In underground reservoirs for hydrocarbons, water, natural gas, and other fluids, the fluid flows may be modeled through numerical simulation. Numerical reservoir simulation is often used to plan the development and operation of oil and gas reservoirs. The hydrocarbon reservoirs containing oil and gas are made productive by drilling boreholes or wells, referred to as producers or production wells.
As hydrocarbons are produced, reservoir pressure can decrease making it increasingly difficult to recover more of the oil and gas. Additional boreholes may be drilled into the reservoir to inject fluids that dislodge and displace the remaining oil and gas and add pressure to sweep them towards producers. Boreholes that are used for injecting fluids are called injectors or injection wells, and they can inject a range of fluids from water to polymer solutions and from liquid propane gas to carbon dioxide gas. The most popular choice, for example, is to inject water to displace oil towards production wells—a process known as waterflooding.
Optimizing a waterflood or other injection operation requires continuous analysis of large amounts of oilfield data and corrective actions. Waterflood surveillance classically apportions an oilfield into patterns of wells as units to monitor performance. Typically, an injector and its neighboring group of producers (an injector-based pattern) or alternatively a producer and its neighboring group of injectors (a producer-based pattern) are considered as single units for monitoring various reservoir performance parameters. Some patterns are simply defined by an area containing several injectors and producers. The amount of oil, for example, associated with a pattern—oil that has been displaced and oil that is remaining—is a key performance indicator. Other key indicators are the amount of oil and water produced and the average pressure of the pattern maintained by water injection.

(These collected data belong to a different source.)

(** The finite doubles: 53 digits and the range of the exponents. *)
Lemma valid_double m e :
  valid_binary 53 1024 (S754_finite false m e) = true → Z.pos (digits2_pos m) ≤ 53 ∧ -1074 ≤ e ≤ 971.
Proof.
  cbn [valid_binary]. unfold bounded, canonical_mantissa, fexp, emin. intros [Hc He]%andb_prop.
  apply Z.eqb_eq in Hc. apply Z.leb_le in He. lia.
Qed.

(** The integer part of [m * 2^e] in a scale that makes it whole. *)
Lemma truncate_scaled m e t :
  0 ≤ t → 0 ≤ e + t → let y := Z.pos m * 2 ^ (e + t) in
  truncate false m e * 2 ^ t ≤ y < (truncate false m e + 1) * 2 ^ t.
Proof.
  intros Ht He y. unfold truncate. cbn [cond_Zopp]. rewrite (shiftl_div _ _ t) by done. fold y.
  assert (0 < 2 ^ t) by (apply Z.pow_pos_nonneg; lia).
  pose proof (Z.div_mod y (2 ^ t)). pose proof (Z.mod_pos_bound y (2 ^ t)). lia.
Qed.

(** The quotient of a positive 64-bit integer by a positive double [P] / [Q] in the 64 digits of a
    [long double]: a float of 64 digits that, in a scale 2^-[t] that makes it whole, differs from
    the exact quotient by a factor of at most 1 ± 2^-62. *)
Lemma long_quotient n m e :
  0 < n ≤ u64_max → valid_binary 53 1024 (S754_finite false m e) = true →
  ∃ m' e' t P Q,
    div long_double (of_Z long_double n) (convert long_double (S754_finite false m e)) = S754_finite false m' e' ∧
    ratio m e = (P, Q) ∧ 0 < P ∧ 0 < Q ∧ 0 ≤ t ∧ 0 ≤ e' + t ∧ 2 ^ 63 ≤ Z.pos m' < 2 ^ 64 ∧
    n * Q * 2 ^ t * (2 ^ 62 - 1) ≤ Z.pos m' * 2 ^ (e' + t) * P * 2 ^ 62 ≤ n * Q * 2 ^ t * (2 ^ 62 + 1).
Proof.
  intros Hn [Hd He]%valid_double. destruct n as [|n|n]; [lia| |lia].
  pose proof (digits2_upper n 64 ltac:(lia) ltac:(word_lia)) as Hdn.
  destruct (round_exact 64 16384 ltac:(lia) ltac:(lia) n 0 Hdn ltac:(cbn [Zdigits2]; lia)) as (m1 & Hm1 & Hv1 & Hb1).
  destruct (round_exact 64 16384 ltac:(lia) ltac:(lia) m e ltac:(cbn [Zdigits2]; lia) ltac:(cbn [Zdigits2]; lia))
    as (m2 & Hm2 & Hv2 & Hb2).
  cbn [Zdigits2] in *. set (a1 := 64 - Z.pos (digits2_pos n)) in *. set (a2 := 64 - Z.pos (digits2_pos m)) in *.
  change (of_Z long_double (Z.pos n)) with (binary_round 64 16384 false n 0).
  change (convert long_double (S754_finite false m e)) with (binary_round 64 16384 false m e).
  unfold div. cbn [precision max_exponent long_double]. rewrite Hm1, Hm2.
  pose proof (div_error 64 16384 ltac:(lia) ltac:(lia) m1 (0 - a1) m2 (e - a2)) as Hdiv. cbn [Zdigits2] in Hdiv.
  set (s := 0 - a1 - (e - a2) - 64).
  assert (Hs : quotient_scale 64 m1 (0 - a1) m2 (e - a2) = s).
  { unfold quotient_scale. cbn [Zdigits2]. rewrite (digits2_unique m1 64), (digits2_unique m2 64) by lia. lia. }
  rewrite Hs, (digits2_unique m1 64), (digits2_unique m2 64) in Hdiv by lia.
  destruct Hdiv as (m' & e' & -> & He' & Hb & Hm'); [lia..|].
  exists m', e', (Z.max (- s) 0). eexists _, _. split; [done|]. split; [reflexivity|].
  set (t := Z.max (- s) 0). assert (Hpow : ∀ k, 0 ≤ k → 0 < 2 ^ k) by (intros; by apply Z.pow_pos_nonneg).
  pose proof (Hpow (Z.max e 0) ltac:(lia)). pose proof (Hpow (Z.max (- e) 0) ltac:(lia)).
  split_and!; [nia|lia|lia|lia|lia|lia| |].
  all: replace (0 - a1 - (e - a2) - s) with 64 in Hb by lia; rewrite Hv1, Hv2 in Hb.
  all: replace (e' + t) with (e' - s + (s + t)) by lia; rewrite (Z.pow_add_r 2 (e' - s)) by lia.
  all: set (y := Z.pos m' * 2 ^ (e' - s)) in *; rewrite (Z.mul_assoc (Z.pos m')); fold y.
  all: assert (Hscale : 2 ^ a1 * 2 ^ 64 * 2 ^ (s + t) * 2 ^ Z.max e 0 = 2 ^ a2 * 2 ^ Z.max (- e) 0 * 2 ^ t)
    by (rewrite <-!Z.pow_add_r by lia; f_equal; lia).
  all: pose proof (Hpow a2 ltac:(lia)) as Hp2; pose proof (Hpow (s + t) ltac:(lia)) as Hpt.
  all: apply (Z.mul_le_mono_pos_l _ _ (2 ^ a2) Hp2).
  all: set (A1 := 2 ^ a1) in *; set (A2 := 2 ^ a2) in *; set (E := 2 ^ Z.max e 0) in *;
    set (F := 2 ^ Z.max (- e) 0) in *; set (T := 2 ^ t) in *; set (S := 2 ^ (s + t)) in *.
  - transitivity (Z.pos n * A1 * 2 ^ 64 * (2 ^ 62 - 1) * (S * E)).
    { apply Z.eq_le_incl. transitivity (Z.pos n * (A2 * F * T) * (2 ^ 62 - 1)); [ring|]. rewrite <-Hscale. ring. }
    transitivity (y * (Z.pos m * A2) * 2 ^ 62 * (S * E)).
    { apply Z.mul_le_mono_nonneg_r; [nia|]. exact (proj1 Hb). }
    apply Z.eq_le_incl. ring.
  - transitivity (y * (Z.pos m * A2) * 2 ^ 62 * (S * E)); [apply Z.eq_le_incl; ring|].
    transitivity (Z.pos n * A1 * 2 ^ 64 * (2 ^ 62 + 1) * (S * E)).
    { apply Z.mul_le_mono_nonneg_r; [nia|]. exact (proj2 Hb). }
    apply Z.eq_le_incl. transitivity (Z.pos n * (A2 * F * T) * (2 ^ 62 + 1)); [|ring]. rewrite <-Hscale. ring.
Qed.

(** * Results that are numbers *)

Definition is_nan (x : spec_float) : bool := match x with S754_nan => true | _ => false end.

Section numbers.
Context (prec emax : Z).

Lemma shr_nonneg r e n : 0 ≤ shr_m r → 0 ≤ shr_m (shr r e n).1.
Proof.
  intros Hr. destruct n as [|n|n]; [done| |done]. cbn [shr fst]. rewrite iter_shr_div by done.
  apply Z.div_pos; [done|]. apply Z.pow_pos_nonneg; lia.
Qed.
Lemma shr_fexp_nonneg m e l : 0 ≤ m → 0 ≤ shr_m (shr_fexp prec emax m e l).1.
Proof. intros. apply shr_nonneg. by destruct l as [|[]]. Qed.
(** Rounding gives a number. *)
Lemma rounded_not_nan s m e l : 0 ≤ m → is_nan (binary_round_aux prec emax s m e l) = false.
Proof.
  intros Hm. unfold binary_round_aux. pose proof (shr_fexp_nonneg m e l Hm) as H1.
  destruct (shr_fexp prec emax m e l) as [r e']. cbn [fst] in H1. set (m' := round_nearest_even _ _).
  assert (Hm' : 0 ≤ m').
  { unfold m', round_nearest_even. destruct (loc_of_shr_record r) as [|[]]; [lia| |lia..]. destruct (Z.even (shr_m r)); lia. }
  pose proof (shr_fexp_nonneg m' e' loc_Exact Hm') as H2. destruct (shr_fexp prec emax m' e' loc_Exact) as [r' e''].
  cbn [fst] in H2. destruct (shr_m r'); [done| |lia]. by destruct (_ <=? _).
Qed.
Lemma normalized_not_nan z e s : is_nan (binary_normalize prec emax z e s) = false.
Proof. by destruct z as [|p|p]; [|unfold binary_normalize, binary_round; destruct (shl_align _ _ _); apply rounded_not_nan..]. Qed.

(** A quotient is a number unless it is 0/0 or the quotient of two infinities. *)
Lemma quotient_not_nan x y :
  is_nan x = false → is_nan y = false →
  match x, y with S754_zero _, S754_zero _ | S754_infinity _, S754_infinity _ => False | _, _ => True end →
  is_nan (SFdiv prec emax x y) = false.
Proof.
  intros Hx Hy Hxy. destruct x as [| | |s m e], y as [| | |s' m' e']; try done. unfold SFdiv.
  destruct (SFdiv_core_binary prec emax (Z.pos m) e (Z.pos m') e') as [[q e''] l] eqn:Hq. apply rounded_not_nan.
  unfold SFdiv_core_binary in Hq. set (k := _ - Z.min _ _) in Hq. set (n := match k with Z0 => _ | _ => _ end) in Hq.
  assert (0 ≤ n) by (unfold n; destruct k; [lia| |lia]; apply Z.shiftl_nonneg; lia).
  pose proof (Z_div_mod n (Z.pos m') ltac:(lia)) as Hdiv. destruct (Z.div_eucl n (Z.pos m')) as [q' r]. simplify_eq. nia.
Qed.
End numbers.

Lemma duration_not_nan period ns : 0 < period < 2 ^ 53 → is_nan (duration period ns) = false.
Proof.
  intros Hp. unfold duration, div. destruct (of_Z_double period Hp) as (_ & m & -> & _).
  pose proof (normalized_not_nan 53 1024 ns 0 false : is_nan (of_Z double ns) = false) as Hn.
  apply quotient_not_nan; [done..|]. by destruct (of_Z double ns).
Qed.
(** * Quotients of doubles *)

Lemma ratio_positive m e : 0 < (ratio m e).1 ∧ 0 < (ratio m e).2.
Proof. unfold ratio. cbn [fst snd]. split; [apply Z.mul_pos_pos; [lia|]|]; apply Z.pow_pos_nonneg; lia. Qed.

(** [x] is a double that differs from [num] / [den] by at most a part in 2^[k]. *)
Definition approximates (k num den : Z) (x : spec_float) : Prop :=
  match x with
  | S754_finite false m e => let '(P, Q) := ratio m e in Z.abs (P * den - num * Q) * 2 ^ k ≤ num * Q
  | _ => False
  end.
(** One with 53 digits, and [r] as a bound of its exponent. *)
Definition approximately (r k num den : Z) (x : spec_float) : Prop :=
  ∃ m e, x = S754_finite false m e ∧ 2 ^ 52 ≤ Z.pos m < 2 ^ 53 ∧ Z.abs e ≤ r ∧ approximates k num den x.

Lemma of_Z_approximately n : 0 < n < 2 ^ 53 → approximately 52 60 n 1 (of_Z double n).
Proof.
  intros Hn. destruct (of_Z_double n Hn) as (Ha & m & -> & Hm & Hb). exists m, (- align n).
  split_and!; [done|lia..|]. unfold approximates, ratio. rewrite Hm, Z.max_r, Z.opp_involutive, Z.max_l, Z.pow_0_r by lia.
  assert (0 < 2 ^ align n) by (apply Z.pow_pos_nonneg; lia). replace (_ * 1 * 1 - _) with 0 by ring. cbn. nia.
Qed.

(** The errors of the operands and of the division add up. *)
Definition errors_fit (a b k : Z) : Prop :=
  (2 ^ 51 + 1) * (2 ^ a + 1) * 2 ^ b * 2 ^ k ≤ (2 ^ k + 1) * (2 ^ b - 1) * 2 ^ 51 * 2 ^ a ∧
  (2 ^ k - 1) * (2 ^ b + 1) * 2 ^ 51 * 2 ^ a ≤ (2 ^ 51 - 1) * (2 ^ a - 1) * 2 ^ b * 2 ^ k.

Lemma cancel_products c x y a1 a2 a3 a4 b1 b2 b3 b4 :
  0 < c → 0 ≤ a1 ≤ b1 → 0 ≤ a2 ≤ b2 → 0 ≤ a3 ≤ b3 → 0 ≤ a4 ≤ b4 →
  x * c = a1 * a2 * (a3 * a4) → y * c = b1 * b2 * (b3 * b4) → x ≤ y.
Proof.
  intros Hc H1 H2 H3 H4 Hx Hy. apply (Z.mul_le_mono_pos_r _ _ c Hc). rewrite Hx, Hy.
  repeat apply Z.mul_le_mono_nonneg; try apply Z.mul_nonneg_nonneg; lia.
Qed.
Lemma quotient_bounds P1 Q1 P2 Q2 P Q n1 d1 n2 d2 A B K :
  0 < P1 → 0 < Q1 → 0 < P2 → 0 < Q2 → 0 < P → 0 < Q → 0 < n1 → 0 < d1 → 0 < n2 → 0 < d2 → 1 < A → 1 < B → 1 < K →
  n1 * Q1 * (A - 1) ≤ P1 * d1 * A ≤ n1 * Q1 * (A + 1) →
  n2 * Q2 * (B - 1) ≤ P2 * d2 * B ≤ n2 * Q2 * (B + 1) →
  P1 * Q2 * Q * (2 ^ 51 - 1) ≤ P * Q1 * P2 * 2 ^ 51 ≤ P1 * Q2 * Q * (2 ^ 51 + 1) →
  (2 ^ 51 + 1) * (A + 1) * B * K ≤ (K + 1) * (B - 1) * 2 ^ 51 * A →
  (K - 1) * (B + 1) * 2 ^ 51 * A ≤ (2 ^ 51 - 1) * (A - 1) * B * K →
  n1 * d2 * Q * (K - 1) ≤ P * (d1 * n2) * K ≤ n1 * d2 * Q * (K + 1).
Proof.
  intros HP1 HQ1 HP2 HQ2 HP HQ Hn1 Hd1 Hn2 Hd2 HA HB HK [X1 X2] [Y1 Y2] [Z1 Z2] E1 E2. set (h := 2 ^ 51) in *.
  assert (Hh : 1 < h) by (unfold h; lia). clearbody h. split.
  - apply (cancel_products (P1 * P2 * Q1 * Q2 * A * B * h * (A - 1) * (B + 1) * (h - 1)) _ _
      (P1 * Q2 * Q * (h - 1)) (n1 * Q1 * (A - 1)) (P2 * d2 * B) ((K - 1) * (B + 1) * h * A)
      (P * Q1 * P2 * h) (P1 * d1 * A) (n2 * Q2 * (B + 1)) ((h - 1) * (A - 1) * B * K)); [..|ring|ring].
    1: repeat apply Z.mul_pos_pos; lia.
    all: split; [repeat apply Z.mul_nonneg_nonneg; lia|lia].
  - apply (cancel_products (P1 * P2 * Q1 * Q2 * A * B * h * (A + 1) * (B - 1) * (h + 1)) _ _
      (P * Q1 * P2 * h) (P1 * d1 * A) (n2 * Q2 * (B - 1)) ((h + 1) * (A + 1) * B * K)
      (P1 * Q2 * Q * (h + 1)) (n1 * Q1 * (A + 1)) (P2 * d2 * B) ((K + 1) * (B - 1) * h * A)); [..|ring|ring].
    1: repeat apply Z.mul_pos_pos; lia.
    all: split; [repeat apply Z.mul_nonneg_nonneg; lia|lia].
Qed.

Operators manage the performance of waterflood and injection operations by judiciously allocating injection and production capacity among the various patterns. But hydrocarbon reservoirs are geologically very heterogeneous. The data used to model such reservoirs is very limited and uncertain resulting in several equally likely models.
Streamline simulation is a numerical simulation method that has unique benefits for the modeling of injection-related recovery methods. First, it can accurately and efficiently simulate the displacement process in high resolution models of complex reservoirs. Second, streamline simulation produces information that directly quantifies the relationship between injectors and producers. Flow of fluids from injectors to producers is computed along streamlines that trace the movement of fluid particles. Well-rate allocation factors are a natural byproduct of streamline simulation. There is a strong visual component attached to the analysis of such information that is essential for management of waterflood operations. However, when reservoir models are large and complex and contain many wells, then current visual analysis systems can be cumbersome and error prone. What is needed is a system for visualizing producer-injector relationships and fluid flow along streamlines that are appropriate for large and complex reservoir models.